De improviso entró en la reunión un hombre a quien yo había visto mucho en Palacio, y que aun en aquella época privaba mucho con Ramírez de Arellano y Villar Frontín.

—Señores —gritó con voz estentórea—, el marqués de M*** es ministro de Gracia y Justicia.

—¡Viva Lozano de Torres! —exclamó uno de los presentes.

—Su Excelencia ha salido desterrado para el castillo de San Antón, de La Coruña.

—No podía faltar el paseíto —dijo el excolector.

—Ahora mucho cuidado. El señor don Buenaventura nos enviará aquí sus perros. Ya no tendremos un jefe de policía que ampare la reunión.

La conversación se animó. Hubo amenazas, promesas, votos, juramentos y proyectos. Yo me mantenía siempre en una actitud de dignidad y reserva, como hombre amante del justo medio y enemigo de escándalos. Se respiraba allí una atmósfera de pasión que no era la más a propósito para mí, y empecé a sentir hastío. Sin embargo de esto, hice aquella noche algunas amistades. ¡Cuántos hombres conocidos encontré allí, y con cuántos desconocidos trabé relaciones! Había gran número de personas muy notorias por su probidad, por su honrada vida en el comercio y en la industria; había altos empleados que sirvieron o servían aún con buena nota; liberales exaltados que llevaban en sus manos la señal de las esposas del presidio, revolucionarios frenéticos y templados, hombres de ideas nobles y hombres de acción ruda, personas sencillas las unas, inteligentes y astutas las otras, la violencia y la persuasión, la sencillez y la anarquía. Para que nada faltase, vi algunos que se habían distinguido en los seis años por su absolutismo furibundo. El pan que iba a salir de aquel amasijo, solo Dios lo sabía.

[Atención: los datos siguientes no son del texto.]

(** * Scheduler: schedule validation and extrinsic lifecycle

    A shallow embedding of [src/scheduler.ts] (class [Scheduler]).

    - JavaScript numbers that hold integers (timestamps, [Date.now()],
      amounts, lengths) are values of [Z]; [%] is the truncated remainder
      [Z.rem] (sign of the dividend).  The quotient [a / b] is a value of
      [Q], kept in lowest terms: the double nearest to the exact quotient,
      ties to even, as IEEE 754 has it.
    - [throw new Error(msg)] is the left injection of a sum; the message is
      the one of the source.
    - Methods that talk to the node or to the console are functions in a
      state-and-exception monad whose state records the cached API client,
      the console lines and the interactions with the outside world, in
      order.  A throw keeps the effects performed before it. *)

From Stdlib Require Import ZArith QArith Qreduction Qabs List String Bool Lia.
From Stdlib Require Import DecimalString Permutation SpecFloat.
Import ListNotations.
Local Open Scope string_scope.
Local Open Scope list_scope.
Local Open Scope Z_scope.

(** ** JavaScript values *)

(** [new Error(message)]. *)
Inductive Error : Type := MkError (message : string).

Definition message (e : Error) : string :=
  match e with MkError m => m end.

Module JS.

(** The integer nearest to [n / d], for [d] positive; of two integers at
    the same distance the even one. *)
Definition round_half_even (n d : Z) : Z :=
  let q := n / d in
  let r := n mod d in
  if 2 * r <? d then q
  else if d <? 2 * r then q + 1
  else if Z.even q then q else q + 1.

(** The binary exponent of [a / d], for [a] and [d] positive: the [e]
    with [2 ^ e <= a / d < 2 ^ (e + 1)]. *)
Definition exponent (a d : Z) : Z :=
  let e0 := Z.log2 a - Z.log2 d in
  if (if 0 <=? e0 then d * 2 ^ e0 <=? a else d <=? a * 2 ^ (- e0))
  then e0 else e0 - 1.

(** The double nearest to [n / d], for [d] positive: the quotient is
    rounded to 53 significant bits.  Exponents beyond those of the normal
    doubles do not occur for the quotients of two safe integers. *)
Definition binary64 (n d : Z) : Q :=
  if n =? 0 then 0%Q
  else
    let shift := 52 - exponent (Z.abs n) d in
    if 0 <=? shift
    then Qred (Qmake (round_half_even (n * 2 ^ shift) d) (Z.to_pos (2 ^ shift)))
    else inject_Z (round_half_even n (d * 2 ^ (- shift)) * 2 ^ (- shift)).

(** [Number.isSafeInteger]: the integers that a double holds exactly,
    together with their neighbours. *)
Definition isSafeInteger (a : Z) : bool := Z.abs a <? 2 ^ 53.

(** [a / b] on integer-valued numbers with [b] not zero: the double
    nearest to the quotient.  Beyond the safe integers a value of [Z] does
    not stand for one double; there the quotient is kept exact, as the sum
    and the remainder are everywhere. *)
Definition div (a b : Z) : Q :=
  if isSafeInteger a && isSafeInteger b && negb (b =? 0)
  then (if 0 <? b then binary64 a b else binary64 (- a) (- b))
  else Qred (inject_Z a / inject_Z b).

(** The value of a finite float of the reference implementation of
    IEEE 754 in the library. *)
Definition SF2Q (x : spec_float) : option Q :=
  match x with
  | S754_zero _ => Some 0%Q
  | S754_finite s m e =>
      let z := if s then Z.neg m else Z.pos m in
      Some (if 0 <=? e then inject_Z (z * 2 ^ e)
            else Qred (Qmake z (Z.to_pos (2 ^ (- e)))))
  | _ => None
  end.

(** The quotient of two integers as binary64 division computes it in the
    reference implementation. *)
Definition reference_div (a b : Z) : option Q :=
  SF2Q (SFdiv 53 1024 (binary_normalize 53 1024 a 0 false)
                      (binary_normalize 53 1024 b 0 false)).

(** [a < b] where [a] is integer-valued and [b] any number. *)
Definition lt (a : Z) (b : Q) : bool := negb (Qle_bool b (inject_Z a)).

(** [`${n}`] for an integer-valued number. *)
Definition toString (n : Z) : string := NilZero.string_of_int (Z.to_int n).

(** [a === b] on strings. *)
Definition strict_eq (a b : string) : bool := String.eqb a b.

End JS.

(** A call either throws or returns. *)
Definition Result (A : Type) : Type := (Error + A)%type.

Definition throw {A : Type} (e : Error) : Result A := inl e.
Definition returns {A : Type} (a : A) : Result A := inr a.

(** ** Constants imported from [./constants] *)

(** Modelled from the spec: [./constants] is not among the sources; the
    recurring-task limit is 24 (Rule 1). *)
Definition RECURRING_TASK_LIMIT : Z := 24.

(** Modelled from the spec: [./constants] is not among the sources; with
    [MIN_IN_HOUR] the product is the 3600 of Rule 3. *)
Definition SEC_IN_MIN : Z := 60.

(** Modelled from the spec: [./constants] is not among the sources; with
    [SEC_IN_MIN] the product is the 3600 of Rule 3. *)
Definition MIN_IN_HOUR : Z := 60.

(** Modelled from the spec: [./constants] is not among the sources;
    milliseconds are turned into seconds by dividing by 1000. *)
Definition MS_IN_SEC : Z := 1000.

(** ** Error values thrown by the validators *)

Definition TooManyTasks : Error :=
  MkError ("Recurring Task length cannot exceed " ++ JS.toString RECURRING_TASK_LIMIT)%string.
Definition TimestampInPast : Error := MkError "Scheduled timestamp in the past".
Definition NotHourAligned : Error := MkError "Timestamp is not an hour timestamp".
Definition TooFarInFuture : Error := MkError "Timestamp too far in future".
Definition AmountTooLow : Error := MkError "Amount too low".
Definition SelfTransferNotAllowed : Error := MkError "Cannot send to self".

(** ** lodash *)

(** [_.forEach(xs, f)] for an [f] that returns [undefined]: [f] is run on
    the elements in order, and a throw of [f] ends the iteration. *)
Fixpoint forEach {A : Type} (xs : list A) (f : A -> Result unit) : Result unit :=
  match xs with
  | [] => returns tt
  | x :: rest =>
      match f x with
      | inl e => throw e
      | inr _ => forEach rest f
      end
  end.

(** ** Pure methods of [Scheduler] *)

Section Validation.

(** [this.schedulingTimeLimit], read from [OakChainSchedulingLimit[chain]]
    by the constructor; the table is in [./constants]. *)
Variable schedulingTimeLimit : Z.

(** [LOWEST_TRANSFERRABLE_AMOUNT] of [./constants]. *)
Variable LOWEST_TRANSFERRABLE_AMOUNT : Z.

(** [convertToSeconds], lines 57-63. *)
Definition convertToSeconds (startTimestamps : list Z) : list Q :=
  map (fun startTimestamp =>
         let isMillisecond := startTimestamp >? 100000000000 in
         if isMillisecond then JS.div startTimestamp MS_IN_SEC
         else inject_Z startTimestamp)
      startTimestamps.

(** [nextAvailableHour], lines 121-122. *)
Definition nextAvailableHour (currentTime : Z) : Q :=
  JS.div (currentTime
          - Z.rem currentTime (SEC_IN_MIN * MIN_IN_HOUR * MS_IN_SEC)
          + SEC_IN_MIN * MIN_IN_HOUR * MS_IN_SEC)
         1000.

(** The callback given to [_.forEach], lines 123-127. *)
Definition checkTimestamp (currentTime : Z) (timestamp : Z) : Result unit :=
  if JS.lt timestamp (nextAvailableHour currentTime)
  then throw TimestampInPast
  else if negb (Z.rem timestamp (SEC_IN_MIN * MIN_IN_HOUR) =? 0)
  then throw NotHourAligned
  else if timestamp >? currentTime + schedulingTimeLimit
  then throw TooFarInFuture
  else returns tt.

(** [validateTimestamps], lines 117-128; [currentTime] is the value read
    from [Date.now()]. *)
Definition validateTimestamps (currentTime : Z) (timestamps : list Z) : Result unit :=
  if Z.of_nat (List.length timestamps) >? RECURRING_TASK_LIMIT
  then throw TooManyTasks
  else forEach timestamps (checkTimestamp currentTime).

(** [validateTransferParams], lines 136-139. *)
Definition validateTransferParams
    (amount : Z) (sendingAddress receivingAddress : string) : Result unit :=
  if amount <? LOWEST_TRANSFERRABLE_AMOUNT then throw AmountTooLow
  else if JS.strict_eq sendingAddress receivingAddress
  then throw SelfTransferNotAllowed
  else returns tt.

End Validation.

(** ** Values exchanged with the node *)

Definition HexString : Type := string.

(** A call of the [automationTime] pallet, as assembled by
    [polkadotApi.tx['automationTime'][...]]; the timestamps are those
    returned by [convertToSeconds]. *)
Inductive Extrinsic : Type :=
| scheduleNotifyTask (providedID : Z) (secondTimestamps : list Q) (message : string)
| scheduleNativeTransferTask (providedID : string) (secondTimestamps : list Q)
                             (receivingAddress : string) (amount : Z)
| cancelTask (providedID : Z).

(** The index pair of [result.dispatchError.asModule]. *)
Record ModuleError : Type := { pallet_index : Z; error_index : Z }.

(** [result.dispatchError] when it is not nil: [isModule] with [asModule],
    or any other error with its [toString()]. *)
Inductive DispatchError : Type :=
| ModuleDispatch (asModule : ModuleError)
| OtherDispatch (rendered : string).

(** The fields of [ISubmittableResult] that the class reads. *)
Record ISubmittableResult : Type := {
  status_type : string;
  status_isFinalized : bool;
  dispatchError : option DispatchError
}.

Al fin aparecieron los que se ocultaron al principio de la sesión, y Seudoquis dijo:

—Señores, es preciso que nos retiremos. La entrada del marqués de M*** en el ministerio nos quita toda seguridad, y esta casa puede ser registrada cuando menos se piense. Si el señor Lozano no nos protegía abiertamente, me consta que hacía la vista gorda, es decir, que no quería meterse con nosotros y perseguía tan solo a nuestros agentes. El Tigre no hará lo que el Zorro, y dirigirá sus golpes a lo alto. Quizás a esta hora estén cambiados los agentes de policía. Precaución, pues, y cada cual a su casa. Se avisará.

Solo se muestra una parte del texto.